Der nächste Morgen sah schon ganz anders aus. Die gewohnte Umgebung meines Arbeitsplatzes erwartete mich. Ich hatte sogar schon den typischen Papierstapel und Aktenberg vor meinen geistigen Auge. Doch als ich die Tür öffnete, erwartete mich stattdessen ein Laptop, der in eine Zipperfolie eingepackt war. Ich konnte daraus schließen, das die Spurensicherung schon alles untersucht hatte. Nun ging es um Feinheiten. Natürlich ging ich davon aus, das es der Laptop von Holly war. Es war ein leichtes, die Festplatte zu durchsuchen, da das System nicht mehr passwortgeschützt war. Neben vielen Bildern, hauptsächlich von ihren Freundinnen und ihr, erregte besonders ein Ordnerkomplex meine Aufmerksamkeit, die dem Chatverlauf ihres Freundes gewidmet war. Tatsächlich fanden sich alle Chatverläufe wieder, die ich zuvor daheim ausgedruckt hatte. Die Zeit verflog sehr schnell, denn ehe ich mich versehen hatte, waren schon fast vier Stunden rum! Am Ende hatte ich dennoch eine sehr nützliche Information herausgefunden: Die Adresse von Hollys Freund.

Es stand ausser Frage, das ich mich sofort auf den Weg machte. Die Adresse war überraschenderweise hier in New York gemeldet. Ich hätte erwartet, die Fahrt würde mich woanders hinführen. Stichwort Fahren... Da fiel mir ein, das ich gar nicht allein Auto fahren konnte. Resigniert stützte ich meinen Kopf auf der Schreibtischplatte ab. Mir blieb wohl nichts anderes übrig, als Nathan zu fragen, ob er mich zu der Adresse hinfahren könnte. Ein wenig grauste es mir allerdings schon, ihn anzurufen. Doch ich redete mir ein, das ich dies aus beruflichen Gründen tat. Das hatte rein gar nichts mit der Beziehung zwischen Liam und mir zu tun. Ich atmete einmal tief durch und wählte dann Nathans Handynummer (die kurioserweise schon auf meinen neuen Handy drauf war). »Laurie! Es freut mich, dich zu hören. Wie geht es dir?« »Ganz gut.« antwortete ich schnell. Ich hoffte, er würde nicht auf den Vorfall in der Disco zu sprechen kommen. Falls da überhaubt etwas passiert war. »Ich muss dich unbedingt um einen Gefallen bitten.« redete ich schnell weiter und ließ ihn gar nicht erst zu Wort kommen. »Kannst du herkommen? Mit Auto, wenn möglich?« Eine kleine Pause enstand. Er schien zu überlegen. »Klar. Ich bin in zehn Minuten bei euch. Warte einfach in der Tiefgarage, ok?« Ich nickte, obwohl es Nathan gar nicht sehen würde. »Ist in Ordnung. Bis gleich.« Ich legte schleunigst auf, als hätte ich mich am Hörer verbrannt. Ungläubig starrte ich mein Bürotelefon an.

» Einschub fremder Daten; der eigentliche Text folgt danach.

(** C18 (error): the temporal dead zone: until the module is evaluated,
    every access of an importer that reads the binding (reading an
    entry, assigning an entry or a field of one) throws a
    ReferenceError, while assigning the binding itself throws a
    TypeError, the import binding being immutable and initialized. *)
Theorem tdz_reference_error st i l f v w :
  reachable name body st -> m_status st <> Evaluated ->
  (step name body st (ReadEntry i l)).2 = Err ReferenceError /\
  (step name body st (AssignEntry i l v)).2 = Err ReferenceError /\
  (step name body st (AssignField i l f v)).2 = Err ReferenceError /\
  (step name body st (AssignBinding i w)).2 = Err TypeError.
Proof.
  intros H%reachable_inv Hs.
  assert (Hb : read_binding st = Err ReferenceError).
  { unfold read_binding. unfold lifecycle_inv in H.
    destruct (m_status st); [| |done|]; destruct H as (_ & -> & _); done. }
  simpl. unfold read_entry, assign_entry, assign_field, update_table. by rewrite Hb.
Qed.

(** C19 (invariant): once initialized, the binding keeps designating the
    same object or value for the rest of the program, whatever the host
    and the importers do: [sampleCode] itself is never rebound. *)
Theorem binding_never_rebound st s tr :
  reachable name body st -> m_binding st = Initialized s ->
  m_binding (run name body st tr) = Initialized s.
Proof.
  induction tr as [|a tr IH] in st |- *; simpl; [done|]. intros Hr Hb.
  apply IH; [by constructor|]. by apply step_binding; [apply reachable_inv|].
Qed.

Wie versprochen, stand Nathan zehn Minuten später mit seinen Auto fahrbereit in der Tiefgarage. Ich stieg ein, vermied dabei aber jeden direkten Blickkontakt. »Wo soll es denn hingehen?« Ich hielt ihn einen Zettel entgegen. Mein Mund fühlte sich plötzlich staubtrocken an. »Dahin.« brachte ich mühsam hervor. Selbst das eine Wort auszusprechen, fiel mir schwer. »Das ist am anderen Ende der Stadt. Hat das was mit deinen Fall zu tun?« erkundigte er sich weiter. Ich nickte knapp und konzentrierte mich stattdessen auf die Innenausstattung. Am liebsten hätte ich gewollt, das die Fahrt schweigsam verlaufen würde. Doch scheinbar wollte Nathan sich vergewissern, das ich in Ordnung war. »Was ich schon auf der kleinen Notitz erwähnt habe, ist erledigt.« Ich nickte. »Das glaube ich dir gerne.« Nathan schaute mich leicht von der Seite an. »Du kannst dich an nicht viel erinnern, oder?« Diesmal schüttelte ich den Kopf. »Nein. Vielleicht ist es auch besser so. Habe ich Recht?« Ich lächelte leicht vor mich hin. Nathan allerdings runzelte die Stirn. Scheinbar hatte er eine andere Reaktion von mir erwartet. Das Thema fand ein Ende, als ich nichts mehr darauf erwiederte.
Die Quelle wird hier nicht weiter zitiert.